BRIEF> How many lines below include the string "does"? State the number alone.

RECORDED INFORMATION>
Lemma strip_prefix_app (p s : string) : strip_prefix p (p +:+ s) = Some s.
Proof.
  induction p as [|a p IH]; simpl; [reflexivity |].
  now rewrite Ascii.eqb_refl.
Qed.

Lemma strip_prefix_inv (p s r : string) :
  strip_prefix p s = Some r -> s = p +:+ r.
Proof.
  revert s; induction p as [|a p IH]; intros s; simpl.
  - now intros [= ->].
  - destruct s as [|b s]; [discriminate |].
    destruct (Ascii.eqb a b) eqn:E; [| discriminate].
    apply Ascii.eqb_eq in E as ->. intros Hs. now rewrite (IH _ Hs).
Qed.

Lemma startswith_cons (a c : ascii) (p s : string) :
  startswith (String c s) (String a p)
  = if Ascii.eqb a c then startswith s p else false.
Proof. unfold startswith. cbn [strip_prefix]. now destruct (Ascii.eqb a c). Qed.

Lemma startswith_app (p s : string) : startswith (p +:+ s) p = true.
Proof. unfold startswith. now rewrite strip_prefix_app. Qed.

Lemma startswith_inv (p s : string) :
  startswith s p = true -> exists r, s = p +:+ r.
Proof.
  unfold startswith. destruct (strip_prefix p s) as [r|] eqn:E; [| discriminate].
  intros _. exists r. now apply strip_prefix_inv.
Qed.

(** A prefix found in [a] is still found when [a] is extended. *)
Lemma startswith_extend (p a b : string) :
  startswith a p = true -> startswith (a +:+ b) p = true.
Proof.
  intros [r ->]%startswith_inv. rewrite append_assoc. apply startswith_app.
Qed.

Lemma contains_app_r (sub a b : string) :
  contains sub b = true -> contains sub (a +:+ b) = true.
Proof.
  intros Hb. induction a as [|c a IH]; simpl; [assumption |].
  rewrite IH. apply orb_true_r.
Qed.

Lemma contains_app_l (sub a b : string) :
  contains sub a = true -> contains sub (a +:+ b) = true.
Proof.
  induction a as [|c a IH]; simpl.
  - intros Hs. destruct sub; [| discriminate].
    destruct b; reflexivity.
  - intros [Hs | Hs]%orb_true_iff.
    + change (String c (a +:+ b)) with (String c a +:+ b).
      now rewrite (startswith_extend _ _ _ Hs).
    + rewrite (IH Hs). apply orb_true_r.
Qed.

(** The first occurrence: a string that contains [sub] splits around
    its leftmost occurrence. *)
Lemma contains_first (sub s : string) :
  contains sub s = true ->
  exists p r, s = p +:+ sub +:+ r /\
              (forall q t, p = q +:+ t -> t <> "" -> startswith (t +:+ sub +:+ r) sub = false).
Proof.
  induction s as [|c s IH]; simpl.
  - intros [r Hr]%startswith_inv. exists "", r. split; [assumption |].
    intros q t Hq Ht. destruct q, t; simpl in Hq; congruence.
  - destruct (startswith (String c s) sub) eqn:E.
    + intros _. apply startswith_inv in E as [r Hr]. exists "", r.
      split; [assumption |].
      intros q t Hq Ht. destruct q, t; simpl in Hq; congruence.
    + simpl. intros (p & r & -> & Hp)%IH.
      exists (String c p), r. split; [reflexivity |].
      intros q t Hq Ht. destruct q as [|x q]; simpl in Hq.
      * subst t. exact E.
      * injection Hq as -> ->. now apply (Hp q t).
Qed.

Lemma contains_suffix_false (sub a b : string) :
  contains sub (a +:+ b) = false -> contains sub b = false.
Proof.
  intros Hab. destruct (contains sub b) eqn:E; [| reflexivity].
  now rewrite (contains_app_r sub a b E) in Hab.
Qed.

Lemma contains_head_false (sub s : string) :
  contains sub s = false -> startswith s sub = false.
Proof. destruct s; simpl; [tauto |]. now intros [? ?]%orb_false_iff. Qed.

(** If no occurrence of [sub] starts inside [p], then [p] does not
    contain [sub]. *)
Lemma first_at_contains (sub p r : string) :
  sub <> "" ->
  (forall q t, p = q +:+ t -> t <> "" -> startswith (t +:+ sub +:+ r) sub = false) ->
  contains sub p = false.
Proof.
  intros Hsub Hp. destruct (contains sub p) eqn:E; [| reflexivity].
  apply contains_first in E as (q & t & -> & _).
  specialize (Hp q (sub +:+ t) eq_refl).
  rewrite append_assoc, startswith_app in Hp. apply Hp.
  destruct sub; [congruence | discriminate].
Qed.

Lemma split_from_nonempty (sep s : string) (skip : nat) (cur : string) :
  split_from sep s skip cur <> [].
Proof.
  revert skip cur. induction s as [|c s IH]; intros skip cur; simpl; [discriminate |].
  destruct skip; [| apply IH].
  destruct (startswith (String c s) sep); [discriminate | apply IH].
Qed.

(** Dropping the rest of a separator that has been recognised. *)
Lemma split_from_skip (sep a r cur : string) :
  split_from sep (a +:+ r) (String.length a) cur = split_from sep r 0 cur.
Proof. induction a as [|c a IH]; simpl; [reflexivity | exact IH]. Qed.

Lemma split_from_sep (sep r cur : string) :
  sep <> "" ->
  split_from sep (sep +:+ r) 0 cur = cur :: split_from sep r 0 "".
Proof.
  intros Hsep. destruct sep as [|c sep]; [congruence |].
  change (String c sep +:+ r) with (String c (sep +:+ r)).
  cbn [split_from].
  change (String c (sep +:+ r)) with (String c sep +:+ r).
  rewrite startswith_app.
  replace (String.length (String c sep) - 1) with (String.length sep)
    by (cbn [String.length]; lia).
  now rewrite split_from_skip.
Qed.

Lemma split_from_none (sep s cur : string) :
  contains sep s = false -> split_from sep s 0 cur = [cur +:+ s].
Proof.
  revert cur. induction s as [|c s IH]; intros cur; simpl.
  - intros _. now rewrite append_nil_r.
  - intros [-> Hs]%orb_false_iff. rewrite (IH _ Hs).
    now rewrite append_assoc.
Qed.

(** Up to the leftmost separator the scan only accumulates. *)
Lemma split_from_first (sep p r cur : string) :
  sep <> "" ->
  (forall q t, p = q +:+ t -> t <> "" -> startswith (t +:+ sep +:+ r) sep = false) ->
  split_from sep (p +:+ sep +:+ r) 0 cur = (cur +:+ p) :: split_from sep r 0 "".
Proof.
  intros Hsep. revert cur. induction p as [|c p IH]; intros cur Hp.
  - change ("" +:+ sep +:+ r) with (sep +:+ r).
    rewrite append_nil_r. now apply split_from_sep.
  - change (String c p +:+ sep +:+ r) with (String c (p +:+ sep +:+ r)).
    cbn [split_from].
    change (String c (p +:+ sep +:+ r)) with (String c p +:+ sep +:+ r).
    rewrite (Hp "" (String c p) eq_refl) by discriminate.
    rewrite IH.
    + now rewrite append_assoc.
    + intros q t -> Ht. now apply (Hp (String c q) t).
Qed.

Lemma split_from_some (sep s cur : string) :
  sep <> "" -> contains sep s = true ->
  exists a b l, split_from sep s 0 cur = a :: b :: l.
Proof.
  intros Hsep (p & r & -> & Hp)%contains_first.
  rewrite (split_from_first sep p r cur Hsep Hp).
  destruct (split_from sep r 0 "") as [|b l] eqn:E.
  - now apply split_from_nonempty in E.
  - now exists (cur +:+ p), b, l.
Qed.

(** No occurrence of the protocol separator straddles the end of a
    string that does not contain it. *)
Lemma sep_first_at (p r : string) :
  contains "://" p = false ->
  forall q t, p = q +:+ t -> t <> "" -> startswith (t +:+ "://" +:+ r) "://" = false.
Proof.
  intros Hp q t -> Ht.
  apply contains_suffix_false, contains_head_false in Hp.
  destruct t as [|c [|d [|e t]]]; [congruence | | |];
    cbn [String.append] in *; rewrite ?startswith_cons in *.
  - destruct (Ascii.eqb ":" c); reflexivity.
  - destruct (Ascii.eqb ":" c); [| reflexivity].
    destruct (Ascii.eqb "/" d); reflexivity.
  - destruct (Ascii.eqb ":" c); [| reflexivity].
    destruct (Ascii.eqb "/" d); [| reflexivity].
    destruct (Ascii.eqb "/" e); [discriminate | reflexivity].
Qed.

TASK RESPONSE> 2